“Who won the last elections?” Detecting Underspecified Queries in Question Answering with LLMs
Yunchong Huang

Abstract:
This thesis presents a comprehensive investigation into semantically underspecified user queries in Question Answering (QA) scenarios of human-machine interaction. Drawing from a wide range of theoretical insights in linguistics and existing research in Natural Language Processing (NLP), we first establish a foundational understanding of semantic underspecification and tailor it to a definition in QA settings. Based on this, we propose a working taxonomy of underspecified queries in QA that is both theoretically grounded in linguistics and empirically validated by data distributions observed in diverse QA datasets. We then demonstrate through experiments that the prompt-based integration of this taxonomy into the off-the-shelf State-of-the-Art (SotA) Large Language Models (LLMs) significantly improves the detection accuracy of underspecified queries, verifying the effectiveness of a taxonomy-driven supervision.

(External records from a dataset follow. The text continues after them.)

(* ===== verification/Plugins.v ===== *)
(** * The plugin manager with every feature ([kbs/src/plugins/plugin_manager.rs])

    [ApiServer] has the plugins of the default build.  Here are the optional
    ones as well: the Vault and Aliyun backends of the resource plugin, the
    Nebula certificate authority and the PKCS 11 plugin, each on the part of the
    server's world it works on; the configuration that chooses among them; and
    the manager built from it.  The properties say that no plugin runs
    unguarded, which plugin answers to a name, and that with the default
    features this is the manager of [ApiServer]. *)
From S2P Require Import Prelude Types Text Metrics Session Attestation Fs Json Policy Resource Token Jwe ApiServer Handshake Access RemoteStores Pkcs11 Pkcs11Proofs NebulaCa NebulaCaProofs.

(** ** No plugin runs unguarded *)

Section Guard.
Context {I X : Type} `{A : Attest I} `{T : TimeCrate} `{KC : KbsCrates} `{D : Disk}
  `{PC : PolicyCrates} `{HA : HttpAuth} `{J : JwtSimple} `{TC : TokenCrates} `{JC : JweCrates}
  `{AC : ApiCrates}.
Abbreviation world := (World (I := I) (X := X)).
Implicit Types w : world.

(** The request was authorised for plugin [p]: by the administrator where the
    plugin asks for that, otherwise by a verified token whose claims the policy in
    force accepts for the path of the request. *)
Definition authorized (env : CallEnv) (core : ApiServer (I := I) (X := X)) (rq : HttpRequest) (body : bytes)
    (bp ap : string) (p : ClientPlugin world) w : Prop :=
  (plugin_validate_auth p body (query_string rq) ap (http_method rq) = Ok true /\
   validate_auth (admin_auth core) (now env) rq = Ok tt) \/
  (plugin_validate_auth p body (query_string rq) ap (http_method rq) = Ok false /\
   exists token claims cs m data input,
     token_source (now env) rq w token /\
     token_verify (token_verifier core) (now env) token = Ok claims /\
     claims_to_string claims = Some cs /\ rego_from_json cs = Some input /\
     policy_in_force (policy_engine core) (w_fs w) = Some m /\
     rego_from_json (resource_path_json (bp +:+ ap)) = Some data /\
     rego_eval_bool m data input "data.policy.allow" = Some true).
(** The policy the client reports as set is the policy in force.  If
    [set_resource_policy] succeeds, the token was admitted, the client's file is a
    Rego policy, it is from then on the policy every release is decided by, and
    nothing else on the server has changed. *)
Theorem client_set_resource_policy {CS : ClientCratesSpec CC KC PC} (PS : PolicyCratesSpec PC)
    env core limit elapsed at_ auth_key policy_bytes certs w w' :
  set_resource_policy (deliver env core limit elapsed) at_ root auth_key policy_bytes certs w = (w', Ok tt) ->
  exists token text m,
    signed_token auth_key at_ token /\ admitted env core token /\
    from_utf8 policy_bytes = Some text /\ rego_parse text = Some m /\
    policy_in_force (policy_engine core) (w_fs w') = Some m /\
    files (w_fs w') = <[resolve (opa_policy_path (policy_engine core)) := policy_bytes]> (files (w_fs w)) /\
    w_ext w' = w_ext w /\ same_but_metrics (w_as w) (w_as w').
Proof.
  intros H. unfold set_resource_policy in H.
  apply admin_request_Ok in H as (token & Ht & H). apply st_bind_Ok in H as (w1 & json & Hj & H).
  injection Hj as -> Hj%ok_or_Ok. apply send_expect_Ok in H as (reply & H & Hs).
  eapply (deliver_200 env core limit elapsed _ "resource-policy" "") in H
    as (raw & wb & w2 & res & Har & Hwb & Hw2 & _ & Hapi & _);
    [|reflexivity|exact plain_path_policy|done|done|now left|done].
  eapply api_admin in Hapi as [Hv Hk]; [|done|done|unfold dispatch; cbn [http_method matched_request];
    rewrite (ar_method _ _ _ Har); reflexivity].
  apply st_bind_Ok in Hk as (w3 & [] & Hset & Hk). injection Hk as -> _.
  unfold st_map_err in Hset. destruct (on_fs _ wb) as [w4 x] eqn:E. injection Hset as -> Hx.
  apply map_err_Ok in Hx as ->. apply st_on_Ok in E as (fs' & E & ->).
  apply engine_set_policy_Ok in E as (v & policy & b & text & m & Hjs & Hptr & Hb & Htx & Hm & ->).
  rewrite (request_json_read _ _ Hj) in Hjs. injection Hjs as <-. cbn in Hptr. injection Hptr as <-.
  rewrite base64_url_roundtrip in Hb. injection Hb as <-.
  destruct Hwb as (Hf1 & He1 & Hm1), Hw2 as (Hf2 & He2 & Hm2).
  exists token, text, m. split; [done|]. split.
  { pose proof (ar_bearer _ _ _ Har "resource-policy" "") as Hbr. now apply (validate_admitted env core _ token Hbr). }
  do 2 (split; [done|]). rewrite Hf2, He2. unfold policy_in_force. cbn [files w_fs w_ext set_fs].
  unfold put; cbn [files]; rewrite lookup_insert_eq. cbn. rewrite Htx. split; [done|]. split; [now rewrite Hf1|]. split; [done|].
  destruct Hm1 as (? & ? & ?), Hm2 as (? & ? & ?). cbn in *. repeat split; congruence.
Qed.
End Against.

(** ** Reference values, from the administrator to the policies *)

(** The texts the client writes for a value are read back by the sample
    extractor. *)
Record sample_read {CC : ClientCrates} {KC : KbsCrates} {RC : RvpsCrates} (key : string) (value : Value) : Prop := {
  message_read : message_from_str (sample_message (sample_provenance key value)) =
                 Some (MESSAGE_VERSION, sample_provenance key value, "sample");
  message_utf8 : from_utf8 (str_bytes (sample_message (sample_provenance key value))) =
                 Some (sample_message (sample_provenance key value));
  provenance_decoded : rv_base64_decode (sample_provenance key value) =
                 Some (str_bytes (json_text (VObject [(key, value)])));
  provenance_read : provenance_from_slice (str_bytes (json_text (VObject [(key, value)]))) = Some [(key, value)];
}.

Section SampleValues.
Context {S X : Type} `{TB : AttestationTokenBroker S} `{ASC : AsCrates} `{KC : KbsCrates}
  {B : ReferenceValueStorage S} {ok : S -> Prop} {contents : S -> gmap string ReferenceValue}
  {HS : StorageSpec B ok contents} `{RC : RvpsCrates} {Spec : RvpsCratesSpec RC}.
Context (verifier_for : Tee -> outcome anyhow Verifier) (as_env : AsEnv).

(** The KBS with the built-in attestation service and its built-in RVPS. *)
#[local] Instance service_rvps : RvpsApi S := builtin_rvps.
#[local] Instance service : Attest S := builtin_coco_as verifier_for as_env.

Context `{T : TimeCrate} `{D : Disk} `{PC : PolicyCrates} `{HA : HttpAuth} `{J : JwtSimple} `{TC : TokenCrates}
  `{JC : JweCrates} `{AC : ApiCrates} `{CC : ClientCrates} {Wi : Wire}.
Context (root : string) {WS : WireSpec Wi root} {CS : ClientCratesSpec CC KC PC}.
Abbreviation world := (World (I := S) (X := X)).
Implicit Types (w : world) (core : ApiServer (I := S) (X := X)).

(** The reference value a sample entry becomes. *)
Definition sample_rv (key : string) (value : Value) (e : Z) : ReferenceValue :=
  {| rv_version := REFERENCE_VALUE_VERSION; rv_name := key; expiration := e; rv_value := value |}.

Applying the best-performing taxonomy-integrated LLM-based classifier to large-scale general QA datasets, we identify fully specified and underspecified query subsets, and reveal that underspecified queries are widely present. Furthermore, SotA proprietary LLMs are consistently evaluated to underperform on these underspecified queries in QA tasks. Since this pattern potentially stems from the lack of consideration of underspecified queries in the construction of existing QA datasets instead of model limitations, it raises fundamental concerns about the reliability and utility of current QA benchmarks and underscores the need to explicitly account for underspecified queries in future QA dataset development and related LLM research.